<<<<
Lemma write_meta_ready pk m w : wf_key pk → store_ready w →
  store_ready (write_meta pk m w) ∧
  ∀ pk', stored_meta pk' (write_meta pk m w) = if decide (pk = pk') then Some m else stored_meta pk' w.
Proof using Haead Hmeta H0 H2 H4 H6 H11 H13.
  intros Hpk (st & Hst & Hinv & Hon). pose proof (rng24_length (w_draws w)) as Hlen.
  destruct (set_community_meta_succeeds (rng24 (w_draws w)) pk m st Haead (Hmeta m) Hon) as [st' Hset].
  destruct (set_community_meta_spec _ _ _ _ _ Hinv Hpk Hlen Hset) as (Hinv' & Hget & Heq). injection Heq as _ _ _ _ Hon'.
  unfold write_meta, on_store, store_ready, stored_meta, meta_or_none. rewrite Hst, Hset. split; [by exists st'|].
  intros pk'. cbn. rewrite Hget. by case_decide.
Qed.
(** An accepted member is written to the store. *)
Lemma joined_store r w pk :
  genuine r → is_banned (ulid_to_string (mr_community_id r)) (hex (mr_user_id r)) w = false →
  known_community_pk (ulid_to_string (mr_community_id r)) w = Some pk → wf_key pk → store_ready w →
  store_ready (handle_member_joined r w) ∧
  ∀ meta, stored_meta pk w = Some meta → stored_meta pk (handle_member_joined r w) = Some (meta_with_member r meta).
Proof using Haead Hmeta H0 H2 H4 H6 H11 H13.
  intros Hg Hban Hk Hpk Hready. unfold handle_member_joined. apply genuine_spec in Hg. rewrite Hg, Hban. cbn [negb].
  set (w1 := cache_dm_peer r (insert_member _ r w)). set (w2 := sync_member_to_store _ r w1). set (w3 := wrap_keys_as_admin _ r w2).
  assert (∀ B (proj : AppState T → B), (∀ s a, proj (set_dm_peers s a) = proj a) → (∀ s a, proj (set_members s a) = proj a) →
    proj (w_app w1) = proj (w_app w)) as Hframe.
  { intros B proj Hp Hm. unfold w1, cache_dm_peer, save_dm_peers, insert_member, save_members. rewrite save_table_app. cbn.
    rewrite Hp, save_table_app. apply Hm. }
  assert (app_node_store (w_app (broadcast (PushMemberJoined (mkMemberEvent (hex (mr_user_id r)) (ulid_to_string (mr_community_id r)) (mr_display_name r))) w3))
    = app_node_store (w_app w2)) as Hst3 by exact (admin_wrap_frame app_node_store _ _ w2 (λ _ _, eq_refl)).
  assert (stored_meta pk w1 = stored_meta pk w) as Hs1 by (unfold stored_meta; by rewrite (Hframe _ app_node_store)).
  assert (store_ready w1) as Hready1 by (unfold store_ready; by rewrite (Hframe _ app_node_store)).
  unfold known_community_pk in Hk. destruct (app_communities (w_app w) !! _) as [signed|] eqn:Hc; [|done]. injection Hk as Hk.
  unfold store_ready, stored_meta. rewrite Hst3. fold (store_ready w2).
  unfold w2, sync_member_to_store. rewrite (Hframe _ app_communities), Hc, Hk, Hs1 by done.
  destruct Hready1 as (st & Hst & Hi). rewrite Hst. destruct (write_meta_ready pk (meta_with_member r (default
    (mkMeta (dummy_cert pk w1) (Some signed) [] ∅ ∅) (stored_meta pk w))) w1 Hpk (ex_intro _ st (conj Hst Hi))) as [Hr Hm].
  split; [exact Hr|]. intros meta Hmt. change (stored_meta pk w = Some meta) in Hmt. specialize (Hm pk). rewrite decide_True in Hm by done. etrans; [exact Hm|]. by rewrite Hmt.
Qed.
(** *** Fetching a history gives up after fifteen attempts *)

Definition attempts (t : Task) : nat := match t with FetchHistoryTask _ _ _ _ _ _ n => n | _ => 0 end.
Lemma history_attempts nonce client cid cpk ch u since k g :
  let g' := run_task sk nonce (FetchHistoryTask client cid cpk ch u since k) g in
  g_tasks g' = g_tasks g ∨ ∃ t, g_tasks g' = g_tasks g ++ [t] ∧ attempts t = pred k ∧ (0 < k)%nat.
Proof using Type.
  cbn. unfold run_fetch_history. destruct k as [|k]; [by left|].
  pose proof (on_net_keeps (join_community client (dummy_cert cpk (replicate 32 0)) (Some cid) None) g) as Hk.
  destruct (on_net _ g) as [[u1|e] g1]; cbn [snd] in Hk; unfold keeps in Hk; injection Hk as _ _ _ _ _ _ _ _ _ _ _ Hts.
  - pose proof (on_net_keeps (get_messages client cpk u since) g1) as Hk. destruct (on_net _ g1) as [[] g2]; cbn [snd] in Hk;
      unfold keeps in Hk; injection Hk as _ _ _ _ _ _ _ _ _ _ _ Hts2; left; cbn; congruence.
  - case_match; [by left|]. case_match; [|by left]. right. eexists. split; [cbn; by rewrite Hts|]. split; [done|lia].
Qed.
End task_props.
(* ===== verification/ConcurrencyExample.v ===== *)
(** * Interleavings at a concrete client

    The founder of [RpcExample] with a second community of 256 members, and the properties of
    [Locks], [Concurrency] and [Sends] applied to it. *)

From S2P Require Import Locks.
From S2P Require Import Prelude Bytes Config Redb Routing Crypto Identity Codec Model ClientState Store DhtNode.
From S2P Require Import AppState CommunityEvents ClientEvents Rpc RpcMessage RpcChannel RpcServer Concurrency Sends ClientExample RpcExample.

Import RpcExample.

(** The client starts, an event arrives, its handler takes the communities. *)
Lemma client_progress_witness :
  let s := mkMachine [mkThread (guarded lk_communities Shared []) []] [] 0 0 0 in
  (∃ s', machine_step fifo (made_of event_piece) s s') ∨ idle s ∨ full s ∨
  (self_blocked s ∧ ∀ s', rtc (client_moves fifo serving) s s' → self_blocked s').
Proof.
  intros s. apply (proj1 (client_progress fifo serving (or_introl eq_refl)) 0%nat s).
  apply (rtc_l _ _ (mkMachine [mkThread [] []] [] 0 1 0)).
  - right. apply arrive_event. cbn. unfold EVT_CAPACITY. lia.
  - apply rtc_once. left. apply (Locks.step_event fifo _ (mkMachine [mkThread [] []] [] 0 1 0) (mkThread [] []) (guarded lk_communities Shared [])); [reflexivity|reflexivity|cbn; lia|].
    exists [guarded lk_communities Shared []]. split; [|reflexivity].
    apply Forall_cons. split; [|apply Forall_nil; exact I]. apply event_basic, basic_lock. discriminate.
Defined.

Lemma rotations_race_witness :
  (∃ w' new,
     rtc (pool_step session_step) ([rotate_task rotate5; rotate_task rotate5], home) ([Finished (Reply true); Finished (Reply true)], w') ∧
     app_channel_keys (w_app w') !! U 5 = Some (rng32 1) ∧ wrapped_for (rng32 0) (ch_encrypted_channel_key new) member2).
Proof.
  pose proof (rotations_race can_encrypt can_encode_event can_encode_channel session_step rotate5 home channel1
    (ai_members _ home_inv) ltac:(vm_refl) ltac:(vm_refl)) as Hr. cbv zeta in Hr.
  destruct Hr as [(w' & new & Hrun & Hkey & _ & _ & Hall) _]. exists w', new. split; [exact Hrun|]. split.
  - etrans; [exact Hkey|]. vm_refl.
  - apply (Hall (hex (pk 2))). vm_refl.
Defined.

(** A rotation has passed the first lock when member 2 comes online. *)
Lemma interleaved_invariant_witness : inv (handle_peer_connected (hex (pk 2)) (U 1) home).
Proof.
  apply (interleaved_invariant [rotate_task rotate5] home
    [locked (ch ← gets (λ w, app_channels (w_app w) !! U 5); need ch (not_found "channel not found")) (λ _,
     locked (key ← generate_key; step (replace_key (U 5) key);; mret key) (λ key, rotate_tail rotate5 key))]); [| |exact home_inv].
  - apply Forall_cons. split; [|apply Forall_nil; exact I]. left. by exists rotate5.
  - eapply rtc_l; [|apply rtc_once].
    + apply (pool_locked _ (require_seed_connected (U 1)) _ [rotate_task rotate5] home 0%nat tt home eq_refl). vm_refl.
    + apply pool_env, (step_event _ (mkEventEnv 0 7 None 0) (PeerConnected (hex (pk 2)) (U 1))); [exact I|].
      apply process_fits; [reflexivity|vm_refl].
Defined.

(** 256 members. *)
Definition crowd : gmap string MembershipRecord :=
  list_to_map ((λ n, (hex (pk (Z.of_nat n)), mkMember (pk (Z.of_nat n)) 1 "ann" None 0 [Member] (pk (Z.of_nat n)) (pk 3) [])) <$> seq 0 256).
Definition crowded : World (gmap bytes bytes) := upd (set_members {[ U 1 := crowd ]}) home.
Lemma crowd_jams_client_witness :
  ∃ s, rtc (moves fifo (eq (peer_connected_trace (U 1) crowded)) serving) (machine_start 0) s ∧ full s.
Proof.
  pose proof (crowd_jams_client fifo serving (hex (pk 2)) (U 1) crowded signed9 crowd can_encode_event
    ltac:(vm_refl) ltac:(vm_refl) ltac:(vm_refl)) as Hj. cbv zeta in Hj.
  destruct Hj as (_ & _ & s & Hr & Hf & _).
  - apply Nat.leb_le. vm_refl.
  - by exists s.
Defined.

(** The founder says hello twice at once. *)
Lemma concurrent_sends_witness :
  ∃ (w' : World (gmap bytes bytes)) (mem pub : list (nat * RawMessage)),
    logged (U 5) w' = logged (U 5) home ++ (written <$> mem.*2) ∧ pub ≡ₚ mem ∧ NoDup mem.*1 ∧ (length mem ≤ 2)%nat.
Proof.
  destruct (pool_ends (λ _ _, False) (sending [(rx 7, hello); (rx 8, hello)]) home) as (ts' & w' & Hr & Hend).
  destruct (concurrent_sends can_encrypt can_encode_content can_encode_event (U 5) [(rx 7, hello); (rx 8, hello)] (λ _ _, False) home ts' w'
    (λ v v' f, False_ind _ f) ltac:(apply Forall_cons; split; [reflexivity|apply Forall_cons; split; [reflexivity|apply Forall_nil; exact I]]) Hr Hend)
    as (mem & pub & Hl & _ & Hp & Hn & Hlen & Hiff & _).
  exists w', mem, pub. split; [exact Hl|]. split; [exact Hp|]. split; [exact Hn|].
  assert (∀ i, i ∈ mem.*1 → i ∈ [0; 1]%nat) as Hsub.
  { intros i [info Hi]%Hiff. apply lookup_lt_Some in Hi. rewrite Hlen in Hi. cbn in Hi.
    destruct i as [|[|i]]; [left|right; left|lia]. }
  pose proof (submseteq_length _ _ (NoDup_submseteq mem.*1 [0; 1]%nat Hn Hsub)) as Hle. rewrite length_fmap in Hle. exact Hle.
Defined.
>>>>
[Task prompt] Copy exactly the lines from the one with "(** The founder says hello twice at once. *)" through the last line of the material, keeping both ends.

[Answer section]
(** The founder says hello twice at once. *)
Lemma concurrent_sends_witness :
  ∃ (w' : World (gmap bytes bytes)) (mem pub : list (nat * RawMessage)),
    logged (U 5) w' = logged (U 5) home ++ (written <$> mem.*2) ∧ pub ≡ₚ mem ∧ NoDup mem.*1 ∧ (length mem ≤ 2)%nat.
Proof.
  destruct (pool_ends (λ _ _, False) (sending [(rx 7, hello); (rx 8, hello)]) home) as (ts' & w' & Hr & Hend).
  destruct (concurrent_sends can_encrypt can_encode_content can_encode_event (U 5) [(rx 7, hello); (rx 8, hello)] (λ _ _, False) home ts' w'
    (λ v v' f, False_ind _ f) ltac:(apply Forall_cons; split; [reflexivity|apply Forall_cons; split; [reflexivity|apply Forall_nil; exact I]]) Hr Hend)
    as (mem & pub & Hl & _ & Hp & Hn & Hlen & Hiff & _).
  exists w', mem, pub. split; [exact Hl|]. split; [exact Hp|]. split; [exact Hn|].
  assert (∀ i, i ∈ mem.*1 → i ∈ [0; 1]%nat) as Hsub.
  { intros i [info Hi]%Hiff. apply lookup_lt_Some in Hi. rewrite Hlen in Hi. cbn in Hi.
    destruct i as [|[|i]]; [left|right; left|lia]. }
  pose proof (submseteq_length _ _ (NoDup_submseteq mem.*1 [0; 1]%nat Hn Hsub)) as Hle. rewrite length_fmap in Hle. exact Hle.
Defined.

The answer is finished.